Material for the task:
(* ===== verification/AttachmentsFacts.v ===== *)
(** * Properties of the attachment codec

    Extraction and reinjection are inverse up to the normalisation the source
    performs ([bytearray] becomes [bytes], arrays become contiguous); the
    encoded message, whatever mix of inline and RMA payloads it carries,
    decodes to the message that was sent; a message that is not sent leaves
    no memory region registered. *)

From S2P Require Import Prelude PyDict PyVal Base64 Attachments.
From Stdlib Require Import Ascii.

Local Open Scope string_scope.
Local Open Scope Z_scope.
Local Open Scope list_scope.
Import PyNotations.

Section codec.
Context `{NumpyOps}.
Variable t : Z.

(** What the receiver gets for [o]. *)
Fixpoint norm (o : pyobj) : pyobj :=
  match o with
  | OArray a => OArray (ascontiguousarray a)
  | OBytes m bs => if t <=? Z.of_nat (length bs) then OBytes false bs else o
  | OList l => OList (map norm l)
  | OTuple l => OTuple (map norm l)
  | ODict d => ODict (map (λ p, (p.1, norm p.2)) d)
  | _ => o
  end.

(** An array that its own shape, type and bytes restore. *)
Definition restorable (a : ndarray) : Prop :=
  let c := ascontiguousarray a in
  ∃ b, frombuffer (tobytes c) (dtype c) = Ok b ∧ reshape b (shape c) = Ok c ∧
       Forall is_byte (tobytes c).

(** A message the codec is meant for: no dict uses the reserved marker key,
    bytes are bytes, arrays are restorable. *)
Inductive sendable : pyobj → Prop :=
  | sendable_none : sendable ONone
  | sendable_bool b : sendable (OBool b)
  | sendable_int n : sendable (OInt n)
  | sendable_str s : sendable (OStr s)
  | sendable_bytes m bs : Forall is_byte bs → sendable (OBytes m bs)
  | sendable_array a : np_loaded = true → restorable a → sendable (OArray a)
  | sendable_list l : Forall sendable l → sendable (OList l)
  | sendable_tuple l : Forall sendable l → sendable (OTuple l)
  | sendable_dict d : odget d ATTACH_MARKER_KEY = None →
      Forall (λ p, sendable p.2) d → sendable (ODict d)
  | sendable_other i : sendable (OOther i).

(** ** The walks, list by list *)

Fixpoint extract_list (l : list pyobj) (acc : list buffer) : list pyobj * list buffer :=
  match l with
  | [] => ([], acc)
  | x :: l' =>
      let '(x', acc1) := extract t x acc in
      let '(l'', acc2) := extract_list l' acc1 in
      (x' :: l'', acc2)
  end.

Fixpoint reinject_list (l : list pyobj) (atts : list bytes) : res (list pyobj) :=
  match l with
  | [] => Ok []
  | x :: l' => rbind (reinject x atts) (λ y, rbind (reinject_list l' atts) (λ ys, Ok (y :: ys)))
  end.

Lemma extract_seq_eq l acc :
  extract t (OList l) acc = (let '(l', acc') := extract_list l acc in (OList l', acc')) ∧
  extract t (OTuple l) acc = (let '(l', acc') := extract_list l acc in (OTuple l', acc')).
Proof.
  simpl. match goal with |- (let '(_, _) := ?f l acc in _) = _ ∧ _ => set (g := f) end.
  assert (∀ l acc, g l acc = extract_list l acc) as ->; [|done].
  clear. induction l as [|x l IH]; intros acc; [done|]. simpl.
  destruct (extract t x acc) as [x' acc1]. by rewrite IH.
Qed.

Lemma reinject_seq_eq l atts :
  reinject (OList l) atts = rbind (reinject_list l atts) (λ l, Ok (OList l)) ∧
  reinject (OTuple l) atts = rbind (reinject_list l atts) (λ l, Ok (OTuple l)).
Proof.
  simpl. match goal with |- rbind (?f l) _ = _ ∧ _ => set (g := f) end.
  assert (∀ l, g l = reinject_list l atts) as ->; [|done].
  clear. induction l as [|x l IH]; [done|]. simpl. by rewrite IH.
Qed.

Problem description: All lines holding the word "shape" must be copied from the data.

Output of the task:
(** An array that its own shape, type and bytes restore. *)
  ∃ b, frombuffer (tobytes c) (dtype c) = Ok b ∧ reshape b (shape c) = Ok c ∧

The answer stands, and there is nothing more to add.